[PROMPT] Transcribe the data below verbatim from the line with "[Ra_succeeded; Mac_rrc_data_ind CCCH" to the line with "(let block := take". Include both of those lines.

==== RECORDS TO PROCESS

(* ===== verification/MacUplink.v ===== *)
(** * A transport block of the UL-SCH, from the UE to the eNB

    The header that [generate_ulsch_header] writes, with the control elements and the SDUs behind it, taken
    apart by [rx_sdu] of MacUlsch.v for a UE in the list: its reports go to its template, and its SDUs to
    RLC. *)

From S2P Require Import Prelude RlcStore MacPdu MacDemux MacPduSpec MacHeaderSpec MacTransfer MacUlsch MacUeList.

(** ** The UE that is served *)
Definition wf_template (t : UE_TEMPLATE) : Prop :=
  length (bsr_info t) = 4%nat /\ length (ul_buffer_info t) = 4%nat /\ length (ul_buffer_creation_time t) = 4%nat /\
  length (lcgidmap t) = 11%nat /\ Forall (fun g => 0 <= g < 4) (lcgidmap t).
Definition wf_stats (s : eNB_UE_STATS) : Prop := length (num_pdu_rx s) = 14%nat /\ length (num_bytes_rx s) = 14%nat.

Section Ue.
Context (CC UE : Z) (HCC : 0 <= CC) (HUE : 0 <= UE).

(** The template, the scheduling control and the statistics of the UE. *)
Definition has_template (e : eNB_MAC_INST) (t : UE_TEMPLATE) : Prop :=
  exists row, UE_template e !! Z.to_nat CC = Some row /\ row !! Z.to_nat UE = Some t.
Definition ue_ready (e : eNB_MAC_INST) (t : UE_TEMPLATE) : Prop :=
  has_template e t /\ wf_template t /\ (exists s, sched_ctrl e !! Z.to_nat UE = Some s) /\
  (exists row st, eNB_UE_stats e !! Z.to_nat CC = Some row /\ row !! Z.to_nat UE = Some st /\ wf_stats st) /\
  (exists s, enb_stats e !! Z.to_nat CC = Some s).
(** ** Witnesses *)
(** The third process waits for Msg3 of the RNTI 777. *)
Definition waiting_process : RA_TEMPLATE := Mk_ra 1 0 0 0 777 [0; 0; 0; 0; 0; 0] 0 0.
Definition waiting_processes : list RA_TEMPLATE := [sample_process; sample_process; waiting_process; sample_process].
Definition waiting_list : eNB_MAC_INST := sample_list <| RA_template := [waiting_processes] |>.
Lemma contention_resolved_witness :
  exists r ra',
    generate_ulsch_header (0 :: 0 :: 0 :: ([11; 12; 13; 14; 15; 16] ++ replicate 119 0)) 0 [(CCCH, 6)] None None None None None 1 =
      Ok (3, 32 :: 6 :: 31 :: ([11; 12; 13; 14; 15; 16] ++ replicate 119 0)) /\
    rx_sdu 0 10 3 777 0 [32; 6; 31; 11; 12; 13; 14; 15; 16; 0] true 10 (Some 1) waiting_list = Ok r /\
    rx_out r = [Enb_rrc_data_ind 777 CCCH [11; 12; 13; 14; 15; 16]] /\ find_UE_id (rx_enb r) 777 = Ok (rx_ue r) /\
    RA_template (rx_enb r) !! 0%nat = Some (<[2%nat := ra']> waiting_processes) /\ generate_Msg4 ra' = 1 /\
    exists size m, generate_dlsch_header (replicate 80 0) (sdu_lengths [(CCCH, [42])]) 255 0 (Some (cont_res_id ra')) 0 1 = Ok (size, m) /\
      let msg4 := take (Z.to_nat size) m ++ sdu_bytes [(CCCH, [42])] ++ [] in
      ue_send_sdu (Mk_ue_mac 1 1 (32 :: 6 :: 31 :: ([11; 12; 13; 14; 15; 16] ++ replicate 119 0)) 0 0) msg4 (Z.of_nat (length msg4)) =
        Ok (ra_over (Mk_ue_mac 1 1 (32 :: 6 :: 31 :: ([11; 12; 13; 14; 15; 16] ++ replicate 119 0)) 0 0),
            [Ra_succeeded; Mac_rrc_data_ind CCCH [42]]).
Proof.
  assert (Hwf : wf_enb waiting_list) by wf_sample.
  destruct (contention_resolved 0 waiting_list 777 0 10 3 true waiting_processes 2 waiting_process 0 0 0
    ([11; 12; 13; 14; 15; 16] ++ replicate 119 0) 6 7) as (r & ra' & H1 & H2 & H3 & H4 & _ & H5 & H6 & _ & H7);
    [ cbn; lia | exact Hwf | reflexivity | discriminate | eexists; reflexivity | eexists; split; reflexivity | reflexivity
    | reflexivity | reflexivity | reflexivity | | lia | cbn; lia | lia |].
  { intros [|[|[|[|j]]]] x Hj Hx; [| | by destruct Hj | | discriminate Hx]; by injection Hx as <-. }
  exists r, ra'. split; [exact H1|]. split; [exact H2|]. split; [exact H3|]. split; [exact H4|]. split; [exact H5|]. split; [exact H6|].
  apply (H7 _ (replicate 80 0) [(CCCH, [42])] [] 0 1);
    [ reflexivity | reflexivity | rewrite length_replicate; lia | | lia | lia | intros H; discriminate H ].
  split; [|cbn; lia]. apply Forall_cons. split; [cbn; unfold UE_CONT_RES, CCCH; lia | apply Forall_nil_2].
Defined.
Lemma crnti_msg3_lost_witness :
  find_UE_id sample_list 4660 = Ok 0 /\
  exists size m r,
    generate_ulsch_header (replicate 80 0) 0 (sdu_lengths [(1, [1; 2; 3])]) None (Some 4660) None None None 0 = Ok (size, m) /\
    (let block := take (Z.to_nat size) m ++ sdu_bytes [(1, [1; 2; 3])] in
     rx_sdu 0 10 3 777 0 block true (Z.of_nat (length block)) (Some 1) sample_list = Ok r) /\
    rx_out r = [] /\ rx_msg3 r = Some 0.
Proof.
  split; [reflexivity|].
  destruct (crnti_msg3_lost 0 sample_list 777 0 10 3 true 4660 0 (replicate 80 0) [(1, [1; 2; 3])])
    as (size & m & r & H1 & H2 & H3 & H4 & _);
    [ lia | exact wf_sample_list | reflexivity | eexists; reflexivity | lia | reflexivity | lia | reflexivity | | discriminate | cbn; lia
    | rewrite length_replicate; lia |].
  { apply Forall_cons. split; [|apply Forall_nil_2]. split; cbn; unfold SCH_PAYLOAD_SIZE_MAX; lia. }
  exists size, m, r. split; [exact H1|]. split; [exact H2|]. split; [exact H3 | exact H4].
Defined.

========

[TASK ANSWER]
            [Ra_succeeded; Mac_rrc_data_ind CCCH [42]]).
Proof.
  assert (Hwf : wf_enb waiting_list) by wf_sample.
  destruct (contention_resolved 0 waiting_list 777 0 10 3 true waiting_processes 2 waiting_process 0 0 0
    ([11; 12; 13; 14; 15; 16] ++ replicate 119 0) 6 7) as (r & ra' & H1 & H2 & H3 & H4 & _ & H5 & H6 & _ & H7);
    [ cbn; lia | exact Hwf | reflexivity | discriminate | eexists; reflexivity | eexists; split; reflexivity | reflexivity
    | reflexivity | reflexivity | reflexivity | | lia | cbn; lia | lia |].
  { intros [|[|[|[|j]]]] x Hj Hx; [| | by destruct Hj | | discriminate Hx]; by injection Hx as <-. }
  exists r, ra'. split; [exact H1|]. split; [exact H2|]. split; [exact H3|]. split; [exact H4|]. split; [exact H5|]. split; [exact H6|].
  apply (H7 _ (replicate 80 0) [(CCCH, [42])] [] 0 1);
    [ reflexivity | reflexivity | rewrite length_replicate; lia | | lia | lia | intros H; discriminate H ].
  split; [|cbn; lia]. apply Forall_cons. split; [cbn; unfold UE_CONT_RES, CCCH; lia | apply Forall_nil_2].
Defined.
Lemma crnti_msg3_lost_witness :
  find_UE_id sample_list 4660 = Ok 0 /\
  exists size m r,
    generate_ulsch_header (replicate 80 0) 0 (sdu_lengths [(1, [1; 2; 3])]) None (Some 4660) None None None 0 = Ok (size, m) /\
    (let block := take (Z.to_nat size) m ++ sdu_bytes [(1, [1; 2; 3])] in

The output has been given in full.